====== Supplied records ======

(** ** The cloud allocator's stack *)
Definition serviceFamilies (svc svc2 : option IPNet) : list IPFamily :=
  match svc, svc2 with
  | Some _, Some _ => [IPFamilyOfCIDR svc; IPFamilyOfCIDR svc2]
  | Some _, None => [if IsIPv6CIDR svc then IPv6 else IPv4]
  | None, _ => [IPv4]
  end.

Lemma isIP4_family n : isIP4 (Some n) = bool_decide (IPFamilyOf (net_IP n) = IPv4).
Proof.
  unfold isIP4, IPFamilyOf. destruct (bool_decide_reflect (net_IP n = [])) as [->|]; [by rewrite bool_decide_eq_false_2|].
  destruct (To4 _); [done|]. by destruct (To16 _).
Qed.
Lemma isIP6_family n : isIP6 (Some n) = bool_decide (IPFamilyOf (net_IP n) = IPv6).
Proof.
  unfold isIP6, IPFamilyOf. destruct (bool_decide_reflect (net_IP n = [])) as [->|]; [by rewrite bool_decide_eq_false_2|].
  destruct (To4 _); [done|]. by destruct (To16 _).
Qed.
Lemma stackTypeOf_families params :
  (∀ a b, ServiceCIDR params = Some a → SecondaryServiceCIDR params = Some b → IsDualStackCIDRs [Some a; Some b] = Ret true) →
  stackFamilies (stackTypeOf params) = serviceFamilies (ServiceCIDR params) (SecondaryServiceCIDR params).
Proof.
  unfold stackTypeOf, serviceFamilies, IsIPv6CIDR. intros Hd. destruct (ServiceCIDR params) as [a|], (SecondaryServiceCIDR params) as [b|].
  - specialize (Hd _ _ eq_refl eq_refl). unfold IsDualStackCIDRs in Hd. simpl in Hd. rewrite !isIP4_family, !isIP6_family.
    simpl. by destruct (IPFamilyOf (net_IP a)), (IPFamilyOf (net_IP b)).
  - rewrite isIP4_family, isIP6_family. simpl. by destruct (IPFamilyOf (net_IP a)).
  - done.
  - done.
Qed.

(** What the started allocator was built with. *)
Definition configured (cidrs : list IPNet) (sizes : list Z) (svc svc2 : option IPNet) (a : allocator) : Prop :=
  match a with
  | AllocRange r => shape <$> cidrSets r = zip cidrs sizes
  | AllocLegacy c => head (zip cidrs sizes) = Some (shape (c_set c))
  | AllocCloud ca => stackFamilies (stackType ca) = serviceFamilies svc svc2
  end.

Lemma fatal_Ret {W A} (m : io W A) w a w' : fatal m w = (Ret a, w') → m w = (Ret a, w').
Proof. unfold fatal. rewrite io_bind_eq. unfold try. destruct (m w) as [[x| |] w1]; [|done..]. by intros [= <- <-]. Qed.

Lemma NewNodeIpamController_configured {W} `{KubeClient W} isGCE cidrs svc svc2 sizes ty (w w' : W) a : cidrs ≠ [] →
  (∀ a b, svc = Some a → svc2 = Some b → IsDualStackCIDRs [Some a; Some b] = Ret true) →
  NewNodeIpamController isGCE cidrs svc svc2 sizes ty w = (Ret a, w') → configured cidrs sizes svc svc2 a.
Proof.
  unfold NewNodeIpamController. intros Hne Hd (? & w1 & _ & Hr)%io_bind_Ret. destruct (_ || _).
  - unfold startLegacyIPAM in Hr. destruct sizes as [|k sizes]; [done|]. destruct cidrs as [|c cidrs]; [done|].
    apply io_bind_Ret in Hr as (ctl & w2 & Hn%fatal_Ret & Hr). injection Hn as Hn _. apply NewController_shape in Hn.
    apply io_bind_Ret in Hr as (c1 & w3 & Hst%fatal_Ret & Hr). injection Hr as <- _. unfold Start in Hst.
    apply io_bind_Ret in Hst as (nodes & w4 & _ & Hst). injection Hst as Hst _. apply startNodes_shape in Hst. simpl. congruence.
  - unfold ipam_New in Hr. apply io_bind_Ret in Hr as (nodes & w2 & _ & Hr). case_bool_decide.
    + apply io_bind_Ret in Hr as (r & w3 & Hn & Hr). injection Hr as <- _. by apply NewCIDRRangeAllocator_shape in Hn.
    + case_bool_decide; [|done]. apply io_bind_Ret in Hr as (ca & w3 & Hn & Hr). injection Hr as <- _. injection Hn as Hn _.
      unfold NewCloudCIDRAllocator in Hn. destruct isGCE; [|done]. injection Hn as <-. by apply (stackTypeOf_families (mkParams _ _ _ _)).
Qed.

(** Node IPAM only starts with one cluster CIDR or two of different
    families, with service ranges of different families when there are two, and
    with the node mask of each cluster CIDR's own family: the common flag (which
    two CIDRs exclude), the family's flag, or its default.  The CIDR sets of the
    range allocator are cut from exactly these, the legacy controller's from the
    first of them, and the cloud allocator's stack has the families of the
    service ranges.  Outside the cloud allocator no cluster CIDR is longer than
    its node mask. *)
Theorem startNodeIpamController_config {W} `{KubeClient W} isGCE shared cfg (w w' : W) a :
  startNodeIpamController isGCE shared cfg w = (Ret a, w') →
  ∃ cidrs sizes, ParseCIDRs (split_on comma (TrimSpace (ClusterCIDR shared))) = Ret cidrs ∧
    (length cidrs = 1%nat ∨ length cidrs = 2%nat ∧ IsDualStackCIDRs (Some <$> cidrs) = Ret true ∧ NodeCIDRMaskSize cfg = 0) ∧
    sizes = (λ c, familyMask cfg (IsIPv6CIDR (Some c))) <$> cidrs ∧
    configured cidrs sizes (serviceRange (cfg_ServiceCIDR cfg)) (serviceRange (cfg_SecondaryServiceCIDR cfg)) a ∧
    (∀ s1 s2, serviceRange (cfg_ServiceCIDR cfg) = Some s1 → serviceRange (cfg_SecondaryServiceCIDR cfg) = Some s2 →
       IsDualStackCIDRs [Some s1; Some s2] = Ret true) ∧
    (CIDRAllocatorType shared ≠ CloudAllocatorType → ∀ i c s, cidrs !! i = Some c → sizes !! i = Some s →
       (IPMask_Size (net_Mask c)).1 <= s).
Proof.
  unfold startNodeIpamController. destruct (AllocateNodeCIDRs shared); [|done]. cbn [negb].
  intros ([cidrs dual] & w1 & Hp & Hr)%io_bind_Ret. apply processCIDRs_spec in Hp as (Hparse & Hdual & _).
  destruct ((1 <? length cidrs)%nat && negb dual) eqn:E1; [done|].
  destruct (Nat.ltb_spec 2 (length cidrs)) as [|H2]; [done|].
  apply io_bind_Ret in Hr as ([] & w2 & Hsvc & Hr). apply io_bind_Ret in Hr as (sizes & w3 & Hsz & Hnew).
  unfold lift in Hsz. injection Hsz as Hsz _. apply setNodeCIDRMaskSizes_spec in Hsz as (Hne & -> & Hm).
  assert (∀ s1 s2, serviceRange (cfg_ServiceCIDR cfg) = Some s1 → serviceRange (cfg_SecondaryServiceCIDR cfg) = Some s2 →
       IsDualStackCIDRs [Some s1; Some s2] = Ret true) as Hds.
  { intros s1 s2 E E'. rewrite E, E' in Hsvc. by destruct (IsDualStackCIDRs [Some s1; Some s2]) as [[]| |]. }
  exists cidrs, ((λ c, familyMask cfg (IsIPv6CIDR (Some c))) <$> cidrs). split_and!; try done.
  - destruct (Nat.ltb_spec 1 (length cidrs)) as [H1|H1]; [right|left; destruct cidrs; [done|simpl in *; lia]].
    destruct dual; [|done]. split_and!; [lia|by apply Hdual|by apply Hm].
  - by eapply NewNodeIpamController_configured.
  - intros Hty. by eapply masksOk_spec, NewNodeIpamController_masks.
Qed.

(** ** Witness *)

Definition demo_shared : KubeCloudShared := mkShared true " 10.0.0.0/22,fd00::/56" RangeAllocatorType.
Definition demo_cfg : NodeIPAMControllerConfiguration := mkIPAMConfig "10.0.3.0/24" EmptyString 0 25 0.

Lemma startNodeIpamController_config_witness :
  is_ret (startNodeIpamController true demo_shared demo_cfg (cluster_of ["a"%string])).1 = true ∧
  ∃ cidrs, ParseCIDRs (split_on comma (TrimSpace (ClusterCIDR demo_shared))) = Ret cidrs ∧
    (length cidrs = 1%nat ∨ length cidrs = 2%nat ∧ IsDualStackCIDRs (Some <$> cidrs) = Ret true ∧ NodeCIDRMaskSize demo_cfg = 0).
Proof.
  assert (is_ret (startNodeIpamController true demo_shared demo_cfg (cluster_of ["a"%string])).1 = true) as Hr by (vm_compute; reflexivity).
  split; [exact Hr|].
  destruct (startNodeIpamController true demo_shared demo_cfg (cluster_of ["a"%string])) as [[a| |] w'] eqn:E; [|discriminate..].
  destruct (startNodeIpamController_config true demo_shared demo_cfg (cluster_of ["a"%string]) w' a E) as (cidrs & sizes & H1 & H2 & _).
  exists cidrs. exact (conj H1 H2).
Defined.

======

Find the lines in the data that include "ClusterCIDR", then copy each of them.

  ∃ cidrs sizes, ParseCIDRs (split_on comma (TrimSpace (ClusterCIDR shared))) = Ret cidrs ∧
  ∃ cidrs, ParseCIDRs (split_on comma (TrimSpace (ClusterCIDR demo_shared))) = Ret cidrs ∧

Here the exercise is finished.